TASK PROMPT: State the number of lines in the listing that contain "forall". No further words are expected.
Content starts
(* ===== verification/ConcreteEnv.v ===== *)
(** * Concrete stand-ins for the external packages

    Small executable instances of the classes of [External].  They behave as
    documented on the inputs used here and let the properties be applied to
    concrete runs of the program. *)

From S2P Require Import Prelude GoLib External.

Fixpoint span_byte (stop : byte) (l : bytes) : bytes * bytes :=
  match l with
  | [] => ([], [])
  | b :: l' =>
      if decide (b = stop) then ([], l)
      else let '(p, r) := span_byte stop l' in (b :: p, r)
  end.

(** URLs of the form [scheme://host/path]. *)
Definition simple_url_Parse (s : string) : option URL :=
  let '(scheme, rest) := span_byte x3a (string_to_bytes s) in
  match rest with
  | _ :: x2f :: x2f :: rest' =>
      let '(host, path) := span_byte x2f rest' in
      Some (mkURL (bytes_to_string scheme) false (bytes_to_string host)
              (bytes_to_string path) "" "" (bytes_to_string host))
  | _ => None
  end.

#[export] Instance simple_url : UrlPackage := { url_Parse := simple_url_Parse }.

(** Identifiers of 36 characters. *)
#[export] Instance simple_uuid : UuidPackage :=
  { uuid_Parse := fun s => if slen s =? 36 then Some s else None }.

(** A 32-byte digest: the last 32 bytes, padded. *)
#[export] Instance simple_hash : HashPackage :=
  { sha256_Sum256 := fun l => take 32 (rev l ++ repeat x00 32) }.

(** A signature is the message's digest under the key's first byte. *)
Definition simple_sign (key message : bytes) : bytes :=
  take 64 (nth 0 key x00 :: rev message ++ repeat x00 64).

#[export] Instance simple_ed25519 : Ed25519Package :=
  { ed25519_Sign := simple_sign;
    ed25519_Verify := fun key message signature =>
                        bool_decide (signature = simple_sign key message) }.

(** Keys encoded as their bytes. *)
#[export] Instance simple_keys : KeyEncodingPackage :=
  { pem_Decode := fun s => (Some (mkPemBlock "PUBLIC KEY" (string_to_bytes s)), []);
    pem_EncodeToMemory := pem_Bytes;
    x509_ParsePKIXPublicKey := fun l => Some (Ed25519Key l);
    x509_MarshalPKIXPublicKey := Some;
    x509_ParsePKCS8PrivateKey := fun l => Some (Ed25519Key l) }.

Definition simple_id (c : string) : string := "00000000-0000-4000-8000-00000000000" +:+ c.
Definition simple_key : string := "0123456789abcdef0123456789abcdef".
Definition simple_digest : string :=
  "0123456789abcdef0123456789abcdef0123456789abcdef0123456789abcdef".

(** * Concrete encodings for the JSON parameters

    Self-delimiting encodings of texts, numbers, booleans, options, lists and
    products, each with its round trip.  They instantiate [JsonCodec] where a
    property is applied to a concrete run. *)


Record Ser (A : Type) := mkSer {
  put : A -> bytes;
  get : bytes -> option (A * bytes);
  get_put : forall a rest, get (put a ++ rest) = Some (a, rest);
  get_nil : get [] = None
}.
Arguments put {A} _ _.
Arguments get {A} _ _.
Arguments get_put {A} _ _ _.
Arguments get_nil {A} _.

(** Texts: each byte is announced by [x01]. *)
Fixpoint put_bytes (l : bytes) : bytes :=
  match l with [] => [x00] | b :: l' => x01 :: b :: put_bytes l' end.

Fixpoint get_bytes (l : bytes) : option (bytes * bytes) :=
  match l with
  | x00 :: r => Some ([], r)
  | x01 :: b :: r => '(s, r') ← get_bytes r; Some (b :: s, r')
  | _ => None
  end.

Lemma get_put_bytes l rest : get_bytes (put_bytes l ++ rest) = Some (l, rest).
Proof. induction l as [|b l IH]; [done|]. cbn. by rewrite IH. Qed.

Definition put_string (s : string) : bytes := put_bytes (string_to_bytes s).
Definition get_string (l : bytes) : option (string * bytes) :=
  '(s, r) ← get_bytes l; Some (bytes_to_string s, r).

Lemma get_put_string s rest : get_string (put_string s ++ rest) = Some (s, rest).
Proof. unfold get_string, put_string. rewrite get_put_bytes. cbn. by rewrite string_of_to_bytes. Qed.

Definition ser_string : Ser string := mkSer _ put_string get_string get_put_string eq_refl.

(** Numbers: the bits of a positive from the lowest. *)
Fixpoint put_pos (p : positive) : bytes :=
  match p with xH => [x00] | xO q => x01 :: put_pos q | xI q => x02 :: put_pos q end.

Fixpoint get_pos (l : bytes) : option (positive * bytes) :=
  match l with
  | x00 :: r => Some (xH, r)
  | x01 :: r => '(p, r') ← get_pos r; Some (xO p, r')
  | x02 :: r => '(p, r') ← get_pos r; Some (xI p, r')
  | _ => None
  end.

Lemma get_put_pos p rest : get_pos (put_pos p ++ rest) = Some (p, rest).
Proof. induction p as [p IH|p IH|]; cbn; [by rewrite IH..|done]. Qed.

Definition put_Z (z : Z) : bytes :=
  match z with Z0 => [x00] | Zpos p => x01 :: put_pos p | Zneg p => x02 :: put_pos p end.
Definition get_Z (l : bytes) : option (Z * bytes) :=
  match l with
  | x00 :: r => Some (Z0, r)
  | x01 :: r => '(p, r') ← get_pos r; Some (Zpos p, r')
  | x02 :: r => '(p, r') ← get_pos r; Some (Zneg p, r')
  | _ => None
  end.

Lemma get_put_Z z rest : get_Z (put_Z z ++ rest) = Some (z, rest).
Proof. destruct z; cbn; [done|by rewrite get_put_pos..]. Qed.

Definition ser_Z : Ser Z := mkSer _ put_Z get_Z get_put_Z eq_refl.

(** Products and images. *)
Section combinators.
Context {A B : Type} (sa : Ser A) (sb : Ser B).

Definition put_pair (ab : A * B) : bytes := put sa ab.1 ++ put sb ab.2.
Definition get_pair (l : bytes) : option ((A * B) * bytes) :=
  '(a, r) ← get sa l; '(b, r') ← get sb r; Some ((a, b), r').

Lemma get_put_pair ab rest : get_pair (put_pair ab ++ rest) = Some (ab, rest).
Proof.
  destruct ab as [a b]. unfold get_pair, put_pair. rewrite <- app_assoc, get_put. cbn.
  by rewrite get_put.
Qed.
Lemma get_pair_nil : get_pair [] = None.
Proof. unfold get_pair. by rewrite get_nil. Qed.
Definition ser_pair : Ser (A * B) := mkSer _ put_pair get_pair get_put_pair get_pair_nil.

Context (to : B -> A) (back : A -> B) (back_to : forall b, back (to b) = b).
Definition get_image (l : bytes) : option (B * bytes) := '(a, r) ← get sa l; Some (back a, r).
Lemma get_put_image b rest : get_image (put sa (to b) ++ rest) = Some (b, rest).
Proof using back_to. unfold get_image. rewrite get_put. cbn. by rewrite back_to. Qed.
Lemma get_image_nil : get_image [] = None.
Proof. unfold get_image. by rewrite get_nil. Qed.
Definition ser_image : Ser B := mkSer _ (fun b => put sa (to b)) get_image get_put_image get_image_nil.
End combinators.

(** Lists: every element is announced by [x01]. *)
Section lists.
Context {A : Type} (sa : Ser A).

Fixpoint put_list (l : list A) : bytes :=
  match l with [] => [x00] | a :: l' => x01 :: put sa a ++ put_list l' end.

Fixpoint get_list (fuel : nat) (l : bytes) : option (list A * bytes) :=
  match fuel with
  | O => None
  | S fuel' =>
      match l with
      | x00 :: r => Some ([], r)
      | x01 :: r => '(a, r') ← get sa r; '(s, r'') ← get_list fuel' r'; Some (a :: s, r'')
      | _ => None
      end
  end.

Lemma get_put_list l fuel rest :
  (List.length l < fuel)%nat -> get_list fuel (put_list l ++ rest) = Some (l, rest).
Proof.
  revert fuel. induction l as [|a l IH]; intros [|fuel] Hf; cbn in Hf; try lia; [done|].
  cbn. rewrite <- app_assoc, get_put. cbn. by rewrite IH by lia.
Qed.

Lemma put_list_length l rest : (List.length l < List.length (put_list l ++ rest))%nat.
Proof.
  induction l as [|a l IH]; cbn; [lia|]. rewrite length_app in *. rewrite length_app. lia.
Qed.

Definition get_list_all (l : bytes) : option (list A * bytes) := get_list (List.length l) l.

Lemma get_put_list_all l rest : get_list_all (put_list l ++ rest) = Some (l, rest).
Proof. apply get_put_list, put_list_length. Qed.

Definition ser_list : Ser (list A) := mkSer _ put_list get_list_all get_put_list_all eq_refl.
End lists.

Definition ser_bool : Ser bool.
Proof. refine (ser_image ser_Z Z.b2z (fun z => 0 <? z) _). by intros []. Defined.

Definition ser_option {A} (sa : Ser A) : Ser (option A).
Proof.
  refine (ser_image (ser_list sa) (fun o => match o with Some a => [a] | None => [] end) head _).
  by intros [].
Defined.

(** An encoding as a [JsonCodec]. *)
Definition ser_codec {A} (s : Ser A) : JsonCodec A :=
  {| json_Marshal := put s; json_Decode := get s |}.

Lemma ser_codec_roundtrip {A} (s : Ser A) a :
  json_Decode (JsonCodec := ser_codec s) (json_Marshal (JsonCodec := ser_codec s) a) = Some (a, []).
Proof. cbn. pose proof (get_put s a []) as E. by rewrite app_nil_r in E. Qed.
Content ends
Content starts
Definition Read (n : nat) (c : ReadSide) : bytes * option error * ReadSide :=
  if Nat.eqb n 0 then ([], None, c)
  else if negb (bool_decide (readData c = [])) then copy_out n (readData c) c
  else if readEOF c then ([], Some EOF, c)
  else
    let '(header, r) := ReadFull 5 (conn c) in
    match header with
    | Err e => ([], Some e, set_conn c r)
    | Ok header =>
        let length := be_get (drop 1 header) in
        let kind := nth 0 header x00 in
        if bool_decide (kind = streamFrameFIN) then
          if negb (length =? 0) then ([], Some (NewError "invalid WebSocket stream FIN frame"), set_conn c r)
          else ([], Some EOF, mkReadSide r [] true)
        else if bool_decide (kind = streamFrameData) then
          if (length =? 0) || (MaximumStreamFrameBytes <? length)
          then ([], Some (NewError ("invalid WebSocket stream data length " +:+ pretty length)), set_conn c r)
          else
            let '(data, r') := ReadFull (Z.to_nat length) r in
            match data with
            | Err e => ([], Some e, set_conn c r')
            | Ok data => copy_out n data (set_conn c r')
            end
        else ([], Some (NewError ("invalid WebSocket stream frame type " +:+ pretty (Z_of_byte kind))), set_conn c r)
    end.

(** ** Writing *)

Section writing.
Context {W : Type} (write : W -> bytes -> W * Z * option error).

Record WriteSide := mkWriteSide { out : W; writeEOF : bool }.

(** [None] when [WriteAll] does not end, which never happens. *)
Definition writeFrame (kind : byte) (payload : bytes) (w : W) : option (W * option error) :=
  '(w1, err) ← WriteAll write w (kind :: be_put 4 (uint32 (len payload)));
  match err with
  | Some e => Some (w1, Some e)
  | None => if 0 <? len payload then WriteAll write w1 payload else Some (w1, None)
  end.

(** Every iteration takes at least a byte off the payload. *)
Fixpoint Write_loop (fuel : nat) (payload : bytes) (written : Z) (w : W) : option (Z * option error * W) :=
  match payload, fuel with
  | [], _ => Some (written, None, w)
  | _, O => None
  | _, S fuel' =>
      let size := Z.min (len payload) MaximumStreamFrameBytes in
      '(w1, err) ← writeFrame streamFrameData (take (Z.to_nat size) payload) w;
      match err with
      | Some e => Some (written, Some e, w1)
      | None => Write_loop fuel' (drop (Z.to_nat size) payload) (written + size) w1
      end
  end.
Content ends
Content starts
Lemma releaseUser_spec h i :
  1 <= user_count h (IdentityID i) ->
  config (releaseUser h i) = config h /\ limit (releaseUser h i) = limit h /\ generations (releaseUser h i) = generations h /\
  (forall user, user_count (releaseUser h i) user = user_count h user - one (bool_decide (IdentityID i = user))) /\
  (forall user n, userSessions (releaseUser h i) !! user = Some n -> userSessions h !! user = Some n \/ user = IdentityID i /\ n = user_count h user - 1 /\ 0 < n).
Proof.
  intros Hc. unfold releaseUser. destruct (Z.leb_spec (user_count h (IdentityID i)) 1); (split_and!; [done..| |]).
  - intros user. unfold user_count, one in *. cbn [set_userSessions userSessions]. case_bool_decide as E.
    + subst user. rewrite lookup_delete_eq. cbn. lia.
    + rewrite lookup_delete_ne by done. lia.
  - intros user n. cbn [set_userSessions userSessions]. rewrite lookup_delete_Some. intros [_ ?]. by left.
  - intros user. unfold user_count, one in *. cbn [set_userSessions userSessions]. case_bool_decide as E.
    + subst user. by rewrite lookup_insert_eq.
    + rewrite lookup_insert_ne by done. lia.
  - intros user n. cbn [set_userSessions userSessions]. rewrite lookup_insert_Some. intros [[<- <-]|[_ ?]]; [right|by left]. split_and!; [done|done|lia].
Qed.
Content ends
RESULT BELOW: 4